Hewan tersebut baru sah dikorbankan bila sudah sembuh dari PMK pada hari-hari berkurban yaitu 10, 11, 12, dan 13 Dzulhijjah. Bila hewan sembuh dari PMK setelah tanggal tersebut, maka penyembelihan hewan tersebut terhitung sebagai sedekah.

“Hewan yang terkena PMK dengan gejala klinis kategori berat dan sembuh PMK dalam waktu yang diperbolehkan kurban (tanggal 10 sampai 13 Dzulhijjah), maka hewan tersebut sah dijadikan hewan kurban, ” ungkapnya.

Kiai Niam menyampaikan, ketentuan-ketentuan khusus ini hanya pada hewan PMK kategori berat.
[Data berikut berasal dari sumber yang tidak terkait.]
(* ===== verification/Structs.v ===== *)
(** * _syscall.py: the ctypes structures

    Each structure is declared once, by the names and C types of its [_fields_];
    [Ctypes] gives the declaration its layout, stores the assigned fields and reads
    them back by name.  A structure is used as a record with the memory image the
    kernel reads or writes. *)

From S2P Require Import Prelude PyBytes Ctypes.

(** ** The declarations *)

Definition SockFprog_fields : list (string * ctype) :=
  [("len", c_ushort); ("filter", c_void_p)].

Definition SeccompData_fields : list (string * ctype) :=
  [("nr", c_int32);
   ("arch", c_uint32);
   ("instruction_pointer", c_uint64);
   ("args", CArray c_uint64 6)].

Definition SeccompNotif_fields : list (string * ctype) :=
  [("id", c_uint64);
   ("pid", c_uint32);
   ("flags", c_uint32);
   ("data", CStruct SeccompData_fields)].

Definition SeccompNotifResp_fields : list (string * ctype) :=
  [("id", c_uint64);
   ("val", c_int64);
   ("error", c_int32);
   ("flags", c_uint32)].

Definition SeccompNotifAddfd_fields : list (string * ctype) :=
  [("id", c_uint64);
   ("flags", c_uint32);
   ("srcfd", c_uint32);
   ("newfd", c_uint32);
   ("newfd_flags", c_uint32)].

Definition SeccompNotifSizes_fields : list (string * ctype) :=
  [("seccomp_notif", c_uint16);
   ("seccomp_notif_resp", c_uint16);
   ("seccomp_data", c_uint16)].

(** ** Their values *)

Record SeccompData := {
  sd_nr : Z; sd_arch : Z; sd_instruction_pointer : Z; sd_args : list Z }.

Record SeccompNotif := { sn_id : Z; sn_pid : Z; sn_flags : Z; sn_data : SeccompData }.

Record SeccompNotifResp := { sr_id : Z; sr_val : Z; sr_error : Z; sr_flags : Z }.

Record SeccompNotifAddfd := {
  sa_id : Z; sa_flags : Z; sa_srcfd : Z; sa_newfd : Z; sa_newfd_flags : Z }.

Record SeccompNotifSizes := {
  ss_seccomp_notif : Z; ss_seccomp_notif_resp : Z; ss_seccomp_data : Z }.

(** ** Memory images: the fields by their names *)

Definition SeccompData_values (d : SeccompData) : list (path * Z) :=
  [([Dot "nr"], sd_nr d); ([Dot "arch"], sd_arch d);
   ([Dot "instruction_pointer"], sd_instruction_pointer d)] ++
  imap (λ i arg, ([Dot "args"; Item i], arg)) (sd_args d).

Definition SeccompData_bytes (d : SeccompData) : list Z :=
  c_store SeccompData_fields (SeccompData_values d).

Definition SeccompNotif_bytes (n : SeccompNotif) : list Z :=
  c_store SeccompNotif_fields
    ([([Dot "id"], sn_id n); ([Dot "pid"], sn_pid n); ([Dot "flags"], sn_flags n)] ++
     ((λ '(p, v), (Dot "data" :: p, v)) <$> SeccompData_values (sn_data n))).

Definition SeccompNotifResp_bytes (r : SeccompNotifResp) : list Z :=
  c_store SeccompNotifResp_fields
    [([Dot "id"], sr_id r); ([Dot "error"], sr_error r); ([Dot "val"], sr_val r);
     ([Dot "flags"], sr_flags r)].

Definition SeccompNotifAddfd_bytes (a : SeccompNotifAddfd) : list Z :=
  c_store SeccompNotifAddfd_fields
    [([Dot "id"], sa_id a); ([Dot "flags"], sa_flags a); ([Dot "srcfd"], sa_srcfd a);
     ([Dot "newfd"], sa_newfd a); ([Dot "newfd_flags"], sa_newfd_flags a)].

Definition SeccompNotifSizes_bytes (s : SeccompNotifSizes) : list Z :=
  c_store SeccompNotifSizes_fields
    [([Dot "seccomp_notif"], ss_seccomp_notif s);
     ([Dot "seccomp_notif_resp"], ss_seccomp_notif_resp s);
     ([Dot "seccomp_data"], ss_seccomp_data s)].

Definition SeccompData_get (get : path → Z) : SeccompData :=
  {| sd_nr := get [Dot "nr"]; sd_arch := get [Dot "arch"];
     sd_instruction_pointer := get [Dot "instruction_pointer"];
     sd_args := (λ i, get [Dot "args"; Item i]) <$> seq 0 6 |}.

Definition SeccompData_of_bytes (b : list Z) : SeccompData :=
  SeccompData_get (c_get SeccompData_fields b).

Definition SeccompNotif_of_bytes (b : list Z) : SeccompNotif :=
  let get := c_get SeccompNotif_fields b in
  {| sn_id := get [Dot "id"]; sn_pid := get [Dot "pid"]; sn_flags := get [Dot "flags"];
     sn_data := SeccompData_get (λ p, get (Dot "data" :: p)) |}.

Definition SeccompNotifResp_of_bytes (b : list Z) : SeccompNotifResp :=
  let get := c_get SeccompNotifResp_fields b in
  {| sr_id := get [Dot "id"]; sr_val := get [Dot "val"]; sr_error := get [Dot "error"];
     sr_flags := get [Dot "flags"] |}.

Definition SeccompNotifAddfd_of_bytes (b : list Z) : SeccompNotifAddfd :=
  let get := c_get SeccompNotifAddfd_fields b in
  {| sa_id := get [Dot "id"]; sa_flags := get [Dot "flags"]; sa_srcfd := get [Dot "srcfd"];
     sa_newfd := get [Dot "newfd"]; sa_newfd_flags := get [Dot "newfd_flags"] |}.

Definition SeccompNotifSizes_of_bytes (b : list Z) : SeccompNotifSizes :=
  let get := c_get SeccompNotifSizes_fields b in
  {| ss_seccomp_notif := get [Dot "seccomp_notif"];
     ss_seccomp_notif_resp := get [Dot "seccomp_notif_resp"];
     ss_seccomp_data := get [Dot "seccomp_data"] |}.

(** ** Values a field can hold without wrapping *)

Definition is_u (w : nat) (z : Z) : Prop := 0 <= z < 256 ^ Z.of_nat w.
Definition is_s (w : nat) (z : Z) : Prop :=
  - 2 ^ (8 * Z.of_nat w - 1) <= z < 2 ^ (8 * Z.of_nat w - 1).

Definition SeccompData_ok (d : SeccompData) : Prop :=
  is_s 4 (sd_nr d) ∧ is_u 4 (sd_arch d) ∧ is_u 8 (sd_instruction_pointer d) ∧
  length (sd_args d) = 6%nat ∧ Forall (is_u 8) (sd_args d).

Definition SeccompNotif_ok (n : SeccompNotif) : Prop :=
  is_u 8 (sn_id n) ∧ is_u 4 (sn_pid n) ∧ is_u 4 (sn_flags n) ∧ SeccompData_ok (sn_data n).

Definition SeccompNotifResp_ok (r : SeccompNotifResp) : Prop :=
  is_u 8 (sr_id r) ∧ is_s 8 (sr_val r) ∧ is_s 4 (sr_error r) ∧ is_u 4 (sr_flags r).

Definition SeccompNotifAddfd_ok (a : SeccompNotifAddfd) : Prop :=
  is_u 8 (sa_id a) ∧ is_u 4 (sa_flags a) ∧ is_u 4 (sa_srcfd a) ∧ is_u 4 (sa_newfd a) ∧
  is_u 4 (sa_newfd_flags a).

Definition SeccompNotifSizes_ok (s : SeccompNotifSizes) : Prop :=
  is_u 2 (ss_seccomp_notif s) ∧ is_u 2 (ss_seccomp_notif_resp s) ∧ is_u 2 (ss_seccomp_data s).

(** ** The layout the declarations give *)

Lemma SeccompData_bytes_eq d :
  length (sd_args d) = 6%nat →
  SeccompData_bytes d =
    le_bytes 4 (sd_nr d) ++ le_bytes 4 (sd_arch d) ++ le_bytes 8 (sd_instruction_pointer d) ++
    (sd_args d ≫= le_bytes 8).
Proof.
  destruct d as [nr ar ip args]. cbn [sd_args]. intros Hl.
  do 6 (destruct args as [|? args]; [done|]). by destruct args.
Qed.

Lemma SeccompNotif_bytes_eq n :
  length (sd_args (sn_data n)) = 6%nat →
  SeccompNotif_bytes n =
    le_bytes 8 (sn_id n) ++ le_bytes 4 (sn_pid n) ++ le_bytes 4 (sn_flags n) ++
    SeccompData_bytes (sn_data n).
Proof.
  destruct n as [id pid fl [nr ar ip args]]. cbn [sn_data sd_args]. intros Hl.
  do 6 (destruct args as [|? args]; [done|]). by destruct args.
Qed.

Lemma SeccompNotifResp_bytes_eq r :
  SeccompNotifResp_bytes r =
    le_bytes 8 (sr_id r) ++ le_bytes 8 (sr_val r) ++ le_bytes 4 (sr_error r) ++
    le_bytes 4 (sr_flags r).
Proof. reflexivity. Qed.

Lemma SeccompNotifAddfd_bytes_eq a :
  SeccompNotifAddfd_bytes a =
    le_bytes 8 (sa_id a) ++ le_bytes 4 (sa_flags a) ++ le_bytes 4 (sa_srcfd a) ++
    le_bytes 4 (sa_newfd a) ++ le_bytes 4 (sa_newfd_flags a).
Proof. reflexivity. Qed.

Lemma SeccompNotifSizes_bytes_eq s :
  SeccompNotifSizes_bytes s =
    le_bytes 2 (ss_seccomp_notif s) ++ le_bytes 2 (ss_seccomp_notif_resp s) ++
    le_bytes 2 (ss_seccomp_data s).
Proof. reflexivity. Qed.

Lemma SeccompData_of_bytes_eq b :
  SeccompData_of_bytes b =
    {| sd_nr := sfield b 0 4; sd_arch := field b 4 4; sd_instruction_pointer := field b 8 8;
       sd_args := (λ i, field b (16 + 8 * i) 8) <$> seq 0 6 |}.
Proof. reflexivity. Qed.

Lemma field_drop b k off w : field (drop k b) off w = field b (k + off) w.
Proof. unfold field. by rewrite drop_drop. Qed.

Lemma SeccompNotif_of_bytes_eq b :
  SeccompNotif_of_bytes b =
    {| sn_id := field b 0 8; sn_pid := field b 8 4; sn_flags := field b 12 4;
       sn_data := SeccompData_of_bytes (drop 16 b) |}.
Proof.
  rewrite SeccompData_of_bytes_eq. unfold sfield. cbn [fmap list_fmap seq].
  rewrite !field_drop. reflexivity.
Qed.

Lemma SeccompNotifResp_of_bytes_eq b :
  SeccompNotifResp_of_bytes b =
    {| sr_id := field b 0 8; sr_val := sfield b 8 8; sr_error := sfield b 16 4;
       sr_flags := field b 20 4 |}.
Proof. reflexivity. Qed.

Lemma SeccompNotifAddfd_of_bytes_eq b :
  SeccompNotifAddfd_of_bytes b =
    {| sa_id := field b 0 8; sa_flags := field b 8 4; sa_srcfd := field b 12 4;
       sa_newfd := field b 16 4; sa_newfd_flags := field b 20 4 |}.
Proof. reflexivity. Qed.

Lemma SeccompNotifSizes_of_bytes_eq b :
  SeccompNotifSizes_of_bytes b =
    {| ss_seccomp_notif := field b 0 2; ss_seccomp_notif_resp := field b 2 2;
       ss_seccomp_data := field b 4 2 |}.
Proof. reflexivity. Qed.

(** ** Field lemmas *)

Lemma field_head w z rest : is_u w z → field (le_bytes w z ++ rest) 0 w = z.
Proof.
  intros Hz. unfold field. rewrite drop_0, take_app_length' by (by rewrite length_le_bytes).
  by apply le_value_le_bytes_small.
Qed.

Lemma field_skip w z rest off w' :
  field (le_bytes w z ++ rest) (w + off) w' = field rest off w'.
Proof.
  unfold field. rewrite <- drop_drop, drop_app_length' by (by rewrite length_le_bytes). done.
Qed.

Lemma sfield_head w z rest :
  (0 < w)%nat → is_s w z → sfield (le_bytes w z ++ rest) 0 w = z.
Proof.
  intros Hw Hz. unfold sfield, field.
  rewrite drop_0, take_app_length' by (by rewrite length_le_bytes).
  rewrite le_value_le_bytes. replace 256 with (2 ^ 8) by done.
  rewrite <- Z.pow_mul_r by lia. rewrite to_signed_mod. apply to_signed_id; [lia|done].
Qed.

Lemma sfield_skip w z rest off w' :
  sfield (le_bytes w z ++ rest) (w + off) w' = sfield rest off w'.
Proof. unfold sfield. by rewrite field_skip. Qed.

Lemma field_last w z : is_u w z → field (le_bytes w z) 0 w = z.
Proof. intros. rewrite <- (app_nil_r (le_bytes w z)). by apply field_head. Qed.

Lemma sfield_last w z : (0 < w)%nat → is_s w z → sfield (le_bytes w z) 0 w = z.
Proof. intros. rewrite <- (app_nil_r (le_bytes w z)). by apply sfield_head. Qed.

(** Read a field of a concatenation of little-endian images. *)
Ltac field_read :=
  repeat first
    [ rewrite field_head by done | rewrite field_last by done
    | rewrite sfield_head by (done || lia) | rewrite sfield_last by (done || lia)
    | match goal with
      | |- context [field (le_bytes ?w ?z ++ ?r) ?off ?w'] =>
          let o := eval compute in (off - w)%nat in
          change (field (le_bytes w z ++ r) off w') with (field (le_bytes w z ++ r) (w + o) w');
          rewrite (field_skip w z r o w')
      | |- context [sfield (le_bytes ?w ?z ++ ?r) ?off ?w'] =>
          let o := eval compute in (off - w)%nat in
          change (sfield (le_bytes w z ++ r) off w') with (sfield (le_bytes w z ++ r) (w + o) w');
          rewrite (sfield_skip w z r o w')
      end ].

Lemma SeccompData_roundtrip d :
  SeccompData_ok d → SeccompData_of_bytes (SeccompData_bytes d) = d.
Proof.
  intros (Hnr & Harch & Hip & Hlen & Hargs).
  destruct d as [nr ar ip args]; cbn [sd_nr sd_arch sd_instruction_pointer sd_args] in *.
  do 6 (destruct args as [|? args]; [done|]). destruct args; [|done].
  rewrite !Forall_cons in Hargs. destruct_and! Hargs.
  rewrite SeccompData_of_bytes_eq, SeccompData_bytes_eq by done.
  cbn [sd_nr sd_arch sd_instruction_pointer sd_args mbind list_bind seq fmap list_fmap
       Nat.add Nat.mul].
  rewrite app_nil_r. f_equal; field_read; done.
Qed.

Lemma length_bind_le_bytes w l : length (l ≫= le_bytes w) = (w * length l)%nat.
Proof.
  induction l as [|x l IH]; [cbn; lia|].
  change ((x :: l) ≫= le_bytes w) with (le_bytes w x ++ (l ≫= le_bytes w)).
  rewrite length_app, length_le_bytes, IH. cbn. lia.
Qed.

Lemma SeccompNotif_roundtrip n :
  SeccompNotif_ok n → SeccompNotif_of_bytes (SeccompNotif_bytes n) = n.
Proof.
  intros (Hid & Hpid & Hfl & Hd).
  rewrite SeccompNotif_of_bytes_eq, SeccompNotif_bytes_eq by apply Hd.
  assert (drop 16 (le_bytes 8 (sn_id n) ++ le_bytes 4 (sn_pid n) ++ le_bytes 4 (sn_flags n) ++
    SeccompData_bytes (sn_data n)) = SeccompData_bytes (sn_data n)) as ->.
  { rewrite !app_assoc. apply drop_app_length'. by rewrite !length_app, !length_le_bytes. }
  rewrite (SeccompData_roundtrip _ Hd). destruct n; cbn [sn_id sn_pid sn_flags sn_data] in *.
  f_equal; field_read; done.
Qed.

Lemma SeccompNotifResp_roundtrip r :
  SeccompNotifResp_ok r → SeccompNotifResp_of_bytes (SeccompNotifResp_bytes r) = r.
Proof.
  intros (H1 & H2 & H3 & H4). destruct r; cbn [sr_id sr_val sr_error sr_flags] in *.
  rewrite SeccompNotifResp_of_bytes_eq, SeccompNotifResp_bytes_eq.
  cbn [sr_id sr_val sr_error sr_flags]. f_equal; field_read; done.
Qed.

Lemma SeccompNotifAddfd_roundtrip a :
  SeccompNotifAddfd_ok a → SeccompNotifAddfd_of_bytes (SeccompNotifAddfd_bytes a) = a.
Proof.
  intros (H1 & H2 & H3 & H4 & H5).
  destruct a; cbn [sa_id sa_flags sa_srcfd sa_newfd sa_newfd_flags] in *.
  rewrite SeccompNotifAddfd_of_bytes_eq, SeccompNotifAddfd_bytes_eq.
  cbn [sa_id sa_flags sa_srcfd sa_newfd sa_newfd_flags]. f_equal; field_read; done.
Qed.

Lemma SeccompNotifSizes_roundtrip s :
  SeccompNotifSizes_ok s → SeccompNotifSizes_of_bytes (SeccompNotifSizes_bytes s) = s.
Proof.
  intros (H1 & H2 & H3).
  destruct s; cbn [ss_seccomp_notif ss_seccomp_notif_resp ss_seccomp_data] in *.
  rewrite SeccompNotifSizes_of_bytes_eq, SeccompNotifSizes_bytes_eq.
  cbn [ss_seccomp_notif ss_seccomp_notif_resp ss_seccomp_data]. f_equal; field_read; done.
Qed.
Sementara pada PMK kategori ringan, ditandai dengan lepuh ringan pada celah kuku, kondisi lesu, tidak nafsu makan, dan keluar air liur lebih dari biasanya, hukumnya sah dijadikan hewan kurban.

Dia menambahkan, pelubangan pada telinga hewan dengan ear tag atau pemberian cap pada tubuh hewan tetap membuat hewan tersebut sah dikorbankan.

“Pelubangan pada telinga hewan dengan ear tag atau pemberian cap pada tubuhnya sebagai tanda hewan sudah divaksin atau sebagai identitasnya, tidak menghalangi keabsahan hewan kurban, ” ungkapnya.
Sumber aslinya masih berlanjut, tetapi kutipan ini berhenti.